Having your staff share interesting and useful information about their side of the business is another way to foster interdepartmental integration. It’s also a great team-building exercise.  

 Consider these examples; When sales has a better understanding of how marketing is getting leads, they’ll have a stronger understanding of their audience. On the other side, marketing can tailor their messages to better fit the customer journey when they understand the sales department’s strengths. 
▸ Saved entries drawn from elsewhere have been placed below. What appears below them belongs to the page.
(** * BibTeX Google Scholar checker: a shallow embedding of
    [src/bibtex_scholar_checker.py] and the properties of its query builder,
    response classifier, batch runner and report writer.

    Conventions of the embedding.
    - A Python [str] is a [string]; a character is a code point of the
      range U+0000..U+00FF (one [ascii] each), and the character classes of
      the interpreter ([str.isspace], [str.isalnum], the regex classes [\w]
      and [\s]) are the ones CPython has on that range.
    - A Python [int] is a [Z]; [len] of a list is [Z.of_nat (length _)].
    - A BibTeX entry is a [gmap string string], as [bibtexparser] yields it.
    - What is printed is a [text], a list of code points: the status marks
      of line 175 lie beyond the range of the strings.  A console prints
      every character below U+0100; whether it prints the others is a
      property of the [World].
    - Effects (network, clock, console, file system) are threaded through an
      explicit [World]; Python exceptions are the left summand of a result.
      The exceptions are those of the class [Exception]; an interrupt of the
      interpreter (KeyboardInterrupt, SystemExit) is not modelled. *)

From Stdlib Require Import ZArith NArith Ascii String List DecimalString SpecFloat Lia.
From stdpp Require Import base option list strings gmap.

Set Warnings "-register-all".
Local Open Scope Z_scope.

(* ================================================================== *)
(** ** Characters *)

Definition code (c : ascii) : N := N_of_ascii c.

Definition in_range (lo hi : N) (c : ascii) : bool :=
  ((lo <=? code c) && (code c <=? hi))%N.

(** [str.isspace] on one character; the same set is the regex class [\s] and
    the separator set of [str.split()] and [str.strip()]: TAB..CR, FS..US,
    SPACE, NEL and NO-BREAK SPACE. *)
Definition isspace (c : ascii) : bool :=
  in_range 9 13 c || in_range 28 32 c || in_range 133 133 c || in_range 160 160 c.

(** [str.isalnum] on one character: the ASCII letters and digits, and the
    Latin-1 letters and numerics. *)
Definition isalnum (c : ascii) : bool :=
  in_range 48 57 c || in_range 65 90 c || in_range 97 122 c
  || in_range 170 170 c || in_range 178 179 c || in_range 181 181 c
  || in_range 185 186 c || in_range 188 190 c
  || in_range 192 214 c || in_range 216 246 c || in_range 248 255 c.

(** The regex class [\w]: alphanumeric or the underscore. *)
Definition is_word (c : ascii) : bool := isalnum c || in_range 95 95 c.

Definition space : ascii := " "%char.
Definition dquote : string := String "034"%char EmptyString.
Definition newline : string := String "010"%char EmptyString.

(* ================================================================== *)
(** ** The string methods the program calls *)

Definition is_empty (s : string) : bool :=
  match s with EmptyString => true | String _ _ => false end.

Fixpoint chars (s : string) : list ascii :=
  match s with
  | EmptyString => []
  | String c s' => c :: chars s'
  end.

Fixpoint map_chars (f : ascii -> ascii) (s : string) : string :=
  match s with
  | EmptyString => EmptyString
  | String c s' => String (f c) (map_chars f s')
  end.

(** [str(n)] for an int. *)
Definition str_int (n : Z) : string := NilZero.string_of_int (Z.to_int n).

(** [sep * n] *)
Fixpoint repeat_str (sep : string) (n : nat) : string :=
  match n with
  | O => EmptyString
  | S k => sep +:+ repeat_str sep k
  end.

(** [sep.join(parts)] *)
Fixpoint join (sep : string) (parts : list string) : string :=
  match parts with
  | [] => EmptyString
  | [p] => p
  | p :: rest => p +:+ sep +:+ join sep rest
  end.

(** [s.lstrip()], [s.rstrip()] and [s.strip()] *)
Fixpoint lstrip (s : string) : string :=
  match s with
  | EmptyString => EmptyString
  | String c s' => if isspace c then lstrip s' else s
  end.

Fixpoint rstrip (s : string) : string :=
  match s with
  | EmptyString => EmptyString
  | String c s' =>
      let r := rstrip s' in
      if isspace c && is_empty r then EmptyString else String c r
  end.

Definition strip (s : string) : string := rstrip (lstrip s).

(** [s.split()]: the maximal runs of non-whitespace characters, in order.
    [word] is the run being read. *)
Fixpoint split_ws_from (word : string) (s : string) : list string :=
  match s with
  | EmptyString => if is_empty word then [] else [word]
  | String c s' =>
      if isspace c
      then (if is_empty word then split_ws_from EmptyString s'
            else word :: split_ws_from EmptyString s')
      else split_ws_from (word +:+ String c EmptyString) s'
  end.

Definition split_ws (s : string) : list string := split_ws_from EmptyString s.

(** [s.startswith(p)] *)
Fixpoint startswith (p s : string) : bool :=
  match p, s with
  | EmptyString, _ => true
  | String _ _, EmptyString => false
  | String a p', String b s' => Ascii.eqb a b && startswith p' s'
  end.

(** [s.find(sub)], with [None] for Python's -1. *)
Fixpoint find (sub s : string) : option nat :=
  if startswith sub s then Some O
  else match s with
       | EmptyString => None
       | String _ s' => S <$> find sub s'
       end.

(** [sub in s] *)
Definition contains (sub s : string) : bool :=
  match find sub s with Some _ => true | None => false end.

(** [s.split(sep)] for a non-empty [sep] (the program passes two literals):
    a left-to-right scan that cuts at every separator met and resumes behind
    it. [skip] counts the characters of a separator still to be passed over,
    [piece] is the part being read. *)
Fixpoint split_scan (sep : string) (skip : nat) (piece : string) (s : string)
  : list string :=
  match s with
  | EmptyString => [piece]
  | String c s' =>
      match skip with
      | S k => split_scan sep k piece s'
      | O =>
          if startswith sep s
          then piece :: split_scan sep (String.length sep - 1) EmptyString s'
          else split_scan sep O (piece +:+ String c EmptyString) s'
      end
  end.

Definition split (s sep : string) : list string := split_scan sep O EmptyString s.

(* ================================================================== *)
(** ** QueryBuilder: [clean_text] and [build_search_query] *)

(** [re.sub(r'[^\w\s]', ' ', text)] *)
Definition sub_special (text : string) : string :=
  map_chars (fun c => if is_word c || isspace c then c else space) text.

Definition clean_text (text : string) : string :=
  if is_empty text then EmptyString
  else
    let text := sub_special text in
    let text := join " " (split_ws text) in
    strip text.

(** Lines 60-69: the last name of the first author of an [author] field. *)
Definition first_author_last_name (author : string) : string :=
  let authors := split author " and " in
  match authors with
  | [] => EmptyString
  | a0 :: _ =>
      let first_author := strip a0 in
      let name_parts := split first_author "," in
      if (1 <? length name_parts)%nat
      then strip (hd EmptyString name_parts)
      else
        let name_parts := split_ws first_author in
        if (0 <? length name_parts)%nat then List.last name_parts EmptyString
        else EmptyString
  end.

Definition build_search_query (entry : gmap string string) : string :=
  let query_parts : list string := [] in
  let query_parts :=
    match entry !! "title" with
    | Some t =>
        let title := clean_text t in
        query_parts ++ [dquote +:+ title +:+ dquote]
    | None => query_parts
    end in
  let query_parts :=
    match entry !! "author" with
    | Some a =>
        let last_name := first_author_last_name a in
        if negb (is_empty last_name)
        then query_parts ++ ["author:" +:+ dquote +:+ last_name +:+ dquote]
        else query_parts
    | None => query_parts
    end in
  let query_parts :=
    match entry !! "year" with
    | Some y => query_parts ++ [y]
    | None => query_parts
    end in
  join " " query_parts.

(* ================================================================== *)
(** ** The parsed page: what [BeautifulSoup(content, 'html.parser')] builds *)

(** An element of the tree: a text node, or a tag with its name, the values of
    its [class] attribute (empty when it has none) and its children. *)
Inductive node : Type :=
| NavigableString (s : string)
| Tag (name : string) (class : list string) (contents : list node).

Definition tag_name (n : node) : option string :=
  match n with NavigableString _ => None | Tag nm _ _ => Some nm end.

Definition tag_class (n : node) : list string :=
  match n with NavigableString _ => [] | Tag _ cls _ => cls end.

(** [tag.descendants]: every node below, in document order. *)
Fixpoint descendants (n : node) : list node :=
  match n with
  | NavigableString _ => []
  | Tag _ _ cs => flat_map (fun c => c :: descendants c) cs
  end.

(** The soup object is the document root; its children are the top-level
    nodes of the page. *)
Definition soup_nodes (soup : list node) : list node :=
  flat_map (fun c => c :: descendants c) soup.

(** [tag.string]: the text of a tag that has exactly one child, looked for
    through chains of only children. *)
Fixpoint dot_string (n : node) : option string :=
  match n with
  | NavigableString s => Some s
  | Tag _ _ [c] => dot_string c
  | Tag _ _ _ => None
  end.

(** A [{'class': wanted}] filter: [wanted] is one of the class values, or the
    whole attribute value. *)
Definition class_matches (wanted : string) (cls : list string) : bool :=
  existsb (String.eqb wanted) cls || String.eqb (join " " cls) wanted.

Definition is_tag_named (nm : string) (n : node) : bool :=
  match tag_name n with Some nm' => String.eqb nm nm' | None => false end.

(** [soup.find_all(name, {'class': wanted})] *)
Definition find_all (soup : list node) (nm wanted : string) : list node :=
  List.filter (fun n => is_tag_named nm n && class_matches wanted (tag_class n))
              (soup_nodes soup).

(** [c.lower()] on the ASCII letters, which are the only characters of the
    repertoire that a case-insensitive pattern made of ASCII letters and
    spaces can match. *)
Definition lower (c : ascii) : ascii :=
  if in_range 65 90 c then ascii_of_N (code c + 32) else c.

(** [re.compile(phrase, re.I).search(s)] for a pattern of letters and spaces. *)
Definition re_search_i (phrase s : string) : bool :=
  contains (map_chars lower phrase) (map_chars lower s).

(** [soup.find(name, string=re.compile(phrase, re.I))]: the first tag of that
    name whose [.string] is there and matches. *)
Definition find_string (soup : list node) (nm phrase : string) : option node :=
  List.find (fun n => is_tag_named nm n &&
                      match dot_string n with
                      | Some s => re_search_i phrase s
                      | None => false
                      end)
            (soup_nodes soup).

(** Truth value of the result of [find]: a tag is true, [None] is false. *)
Definition found_one {A} (o : option A) : bool :=
  match o with Some _ => true | None => false end.

(** Python's [a or b] on two lists. *)
Definition list_or {A} (a b : list A) : list A :=
  match a with [] => b | _ :: _ => a end.

Definition len {A} (l : list A) : Z := Z.of_nat (length l).

(* ================================================================== *)
(** ** Text beyond the repertoire of the strings *)

(** A Python [str] in full: a list of code points. The strings of the model
    are the texts whose characters are all below U+0100; the two status marks
    of line 175 are not among them. *)
Definition text : Type := list N.

(** A string as a text, and a list of strings as a list of texts. *)
Fixpoint wide (s : string) : text :=
  match s with
  | EmptyString => []
  | String c s' => code c :: wide s'
  end.

Definition wides (l : list string) : list text := List.map wide l.

#[warnings="-uniform-inheritance,-ambiguous-paths"]
Coercion wide : string >-> text.
#[warnings="-uniform-inheritance,-ambiguous-paths"]
Coercion wides : list >-> list.

(** The type expected of a list is known before its elements are read, so
    that a string written among texts is taken as a text. *)
Arguments cons {A} & _ _.
Arguments app {A} & _ _.

(** U+2713 CHECK MARK and U+2717 BALLOT X. *)
Definition check_mark : N := 10003.
Definition ballot_x : N := 10007.

(* ================================================================== *)
(** ** The world outside the program *)

(** The exceptions the handlers tell apart: [requests.RequestException], and
    every other [Exception]. *)
Inductive exn : Type :=
| RequestException (detail : string)
| Exception (detail : string).

(** [str(e)] *)
Definition str_exn (e : exn) : string :=
  match e with RequestException d => d | Exception d => d end.

(** The body of a response, as the HTML parser receives it: markup it
    rejects with an exception, or a page. *)
Inductive markup : Type :=
| Rejected (detail : string)
| Page (soup : list node).

Record response : Type := { status_code : Z; content : markup }.

Record World : Type := {
  (** [open] and [bibtexparser.load] of a path *)
  bibtex_files : string -> exn + list (gmap string string);
  (** the outcome of the n-th lookup, given its URL: the response of its
      GET, or the exception that its pause or its GET raised *)
  scholar : nat -> string -> exn + response;
  (** the URLs of the lookups begun so far, oldest first *)
  requested : list string;
  (** the number of pauses begun, one per lookup *)
  pauses : nat;
  (** the console: one text per [print] call that went through; its
      encoding has every character below U+0100 (Latin-1, UTF-8, ...), and
      [stdout_unicode] says whether it has the characters beyond (UTF-8) *)
  stdout : list text;
  stdout_unicode : bool;
  (** the file system: whether its n-th operation fails, how many were
      issued, and the text files written *)
  disk_fault : nat -> option string;
  disk_ops : nat;
  files : gmap string string
}.
(** * sigil_bs4/element.py: the node model, the selector evaluator and the
      serializer, embedded over an explicit object store.

    Python objects are addressed by identity.  The store keeps one map per
    attribute ([parent], [contents], [next_element], ...), so that an
    assignment [x.next_sibling = y] is an update of one map at one object and
    every other attribute of every object is left as it was.  A reference is
    an object identity; [None] is [None] of [option].  Methods that loop
    ([_last_descendant], the walk up the parents in [insert], [Tag.__eq__],
    the generators) take a [fuel] bound on the number of iterations and
    answer [OutOfFuel] when the bound is reached. *)

From Stdlib Require Import String Ascii ZArith Lia Bool Arith PeanoNat List.
From Stdlib Require Import Permutation.

Import ListNotations.

Local Open Scope Z_scope.

(** ** Values *)

Definition id := nat.

(** The classes of string nodes, [NavigableString] and its subclasses. *)
Inductive strclass :=
| NavigableString | PreformattedString | CData | ProcessingInstruction
| Comment | Declaration | Doctype.

Inductive nkind := KTag | KStr (c : strclass).

(** An attribute value: a string, a list of strings (multi-valued attributes
    such as [class]) or [None] (a bare attribute). *)
Inductive attrval := AStr (s : string) | AList (l : list string) | ANone.

(** What a caller may pass as [new_child] or [replace_with]: a node, a plain
    [str], or [None]. *)
Inductive pyval := VNode (x : id) | VStr (s : string) | VNone.

(** The exceptions that the code raises.  A message is kept without the
    value that the code formats into it (the offending token of a
    selector). *)
Inductive exn :=
| ValueError (why : string)
| NotImplementedError (why : string)
| AttributeError
| IndexError
| TypeError.

Inductive res (A : Type) :=
| Ok (a : A)
| Raise (e : exn)
| OutOfFuel.

Arguments Ok {A} a.

Arguments Raise {A} e.

Arguments OutOfFuel {A}.

Definition rbind {A B} (r : res A) (k : A -> res B) : res B :=
  match r with
  | Ok a => k a
  | Raise e => Raise e
  | OutOfFuel => OutOfFuel
  end.

(** ** The object store *)

(** One map per attribute.  [is_xml] is an attribute that [element.py] reads
    and never writes: it is [None] at an object that has no such attribute,
    as the objects that the constructors of this file make, and [Some b] at
    an object on which it has been set from outside, as on the root of a
    parsed tree. *)
Record heap := mkHeap {
  kind : id -> nkind;
  name : id -> string;
  attrs : id -> list (string * attrval);
  text : id -> string;
  hidden : id -> bool;
  can_be_empty_element : id -> bool;
  prefix : id -> option string;
  is_xml : id -> option bool;
  contents : id -> list id;
  parent : id -> option id;
  previous_element : id -> option id;
  next_element : id -> option id;
  previous_sibling : id -> option id;
  next_sibling : id -> option id;
  fresh : id
}.

Definition upd {A} (f : id -> A) (x : id) (v : A) : id -> A :=
  fun y => if Nat.eqb y x then v else f y.

Definition set_contents (x : id) (v : list id) (h : heap) : heap :=
  mkHeap (kind h) (name h) (attrs h) (text h) (hidden h)
    (can_be_empty_element h) (prefix h) (is_xml h)
    (upd (contents h) x v) (parent h) (previous_element h) (next_element h)
    (previous_sibling h) (next_sibling h) (fresh h).

Definition set_parent (x : id) (v : option id) (h : heap) : heap :=
  mkHeap (kind h) (name h) (attrs h) (text h) (hidden h)
    (can_be_empty_element h) (prefix h) (is_xml h)
    (contents h) (upd (parent h) x v) (previous_element h) (next_element h)
    (previous_sibling h) (next_sibling h) (fresh h).

Definition set_previous_element (x : id) (v : option id) (h : heap) : heap :=
  mkHeap (kind h) (name h) (attrs h) (text h) (hidden h)
    (can_be_empty_element h) (prefix h) (is_xml h)
    (contents h) (parent h) (upd (previous_element h) x v) (next_element h)
    (previous_sibling h) (next_sibling h) (fresh h).

Definition set_next_element (x : id) (v : option id) (h : heap) : heap :=
  mkHeap (kind h) (name h) (attrs h) (text h) (hidden h)
    (can_be_empty_element h) (prefix h) (is_xml h)
    (contents h) (parent h) (previous_element h) (upd (next_element h) x v)
    (previous_sibling h) (next_sibling h) (fresh h).

Definition set_previous_sibling (x : id) (v : option id) (h : heap) : heap :=
  mkHeap (kind h) (name h) (attrs h) (text h) (hidden h)
    (can_be_empty_element h) (prefix h) (is_xml h)
    (contents h) (parent h) (previous_element h) (next_element h)
    (upd (previous_sibling h) x v) (next_sibling h) (fresh h).

Definition set_next_sibling (x : id) (v : option id) (h : heap) : heap :=
  mkHeap (kind h) (name h) (attrs h) (text h) (hidden h)
    (can_be_empty_element h) (prefix h) (is_xml h)
    (contents h) (parent h) (previous_element h) (next_element h)
    (previous_sibling h) (upd (next_sibling h) x v) (fresh h).

(** The store before any object is made. *)
Definition empty_heap : heap :=
  mkHeap (fun _ => KTag) (fun _ => EmptyString) (fun _ => []) (fun _ => EmptyString)
    (fun _ => false) (fun _ => false) (fun _ => None) (fun _ => None)
    (fun _ => []) (fun _ => None) (fun _ => None) (fun _ => None)
    (fun _ => None) (fun _ => None) O.

(** ** Statements that read and write the store *)

Definition M (A : Type) := heap -> heap * res A.

Definition ret {A} (a : A) : M A := fun h => (h, Ok a).

Definition raise {A} (e : exn) : M A := fun h => (h, Raise e).

Definition bind {A B} (m : M A) (k : A -> M B) : M B :=
  fun h => match m h with
           | (h', Ok a) => k a h'
           | (h', Raise e) => (h', Raise e)
           | (h', OutOfFuel) => (h', OutOfFuel)
           end.

Definition read {A} (f : heap -> id -> A) (x : id) : M A := fun h => (h, Ok (f h x)).

Definition pure_call {A} (f : heap -> res A) : M A := fun h => (h, f h).

Definition write (f : heap -> heap) : M unit := fun h => (f h, Ok tt).

Notation "x <- m ;; k" := (bind m (fun x => k))
  (at level 61, m at next level, right associativity).

Notation "m ;;; k" := (bind m (fun _ => k))
  (at level 61, right associativity).

(** ** Python lists *)

(** [l[i]] with Python's negative indices. *)
Definition py_nth {A} (l : list A) (i : Z) : option A :=
  let n := Z.of_nat (length l) in
  if (0 <=? i) && (i <? n) then nth_error l (Z.to_nat i)
  else if (- n <=? i) && (i <? 0) then nth_error l (Z.to_nat (n + i))
  else None.

(** [l.insert(i, x)]: a negative [i] counts from the end, and the index is
    clipped to the list. *)
Definition py_insert {A} (l : list A) (i : Z) (x : A) : list A :=
  let n := Z.of_nat (length l) in
  let j := if i <? 0 then Z.max 0 (n + i) else Z.min i n in
  firstn (Z.to_nat j) l ++ x :: skipn (Z.to_nat j) l.

(** [del l[i]] for an index in range. *)
Definition remove_at {A} (i : nat) (l : list A) : list A :=
  firstn i l ++ skipn (S i) l.

(** The first index at which [x] occurs, by identity. *)
Fixpoint index_of (x : id) (l : list id) : option nat :=
  match l with
  | [] => None
  | y :: l' => if Nat.eqb y x then Some O
               else match index_of x l' with
                    | Some i => Some (S i)
                    | None => None
                    end
  end.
 Carve at least ten minutes out of your sales and marketing meetings and allow your employees to talk about interesting things that happen to them on the job, and how those things relate to the entire sales cycle. Each side might take turns instructing the other on something they might be unaware of. This sort of casual knowledge-sharing results in a much more holistic understanding of what it takes to generate new business.

SEE ALSO:  How to Communicate Better and Be More Personable

A sales team about to cheer.

SHARE, SHARE, SHARE!

You’re a team. You should share in each other’s challenges and triumphs. When one member is having a difficult time, they should be able to turn to the team for advice. When a marketing manager has a big win with a particular communication, they should share the good news. When a salesperson lands a big account, the rest of the team should share in the win. Open the end of the your sales and marketing meetings to breaking news, congratulations, troublesome questions — whatever’s on people’s minds. 

 Let your people know that there are no topics off the table. They should feel free to ask important questions and challenge assumptions, no matter how difficult the conversation might be. Allowing free, supportive communication fosters a sense of community and provides quick access to critical answers. 

 Remember, your sales and marketing meetings are one of the few times each week/month/quarter that the entire team gets together. Make sure these opportunities lives up to their potential by putting effort required to make them time well spent.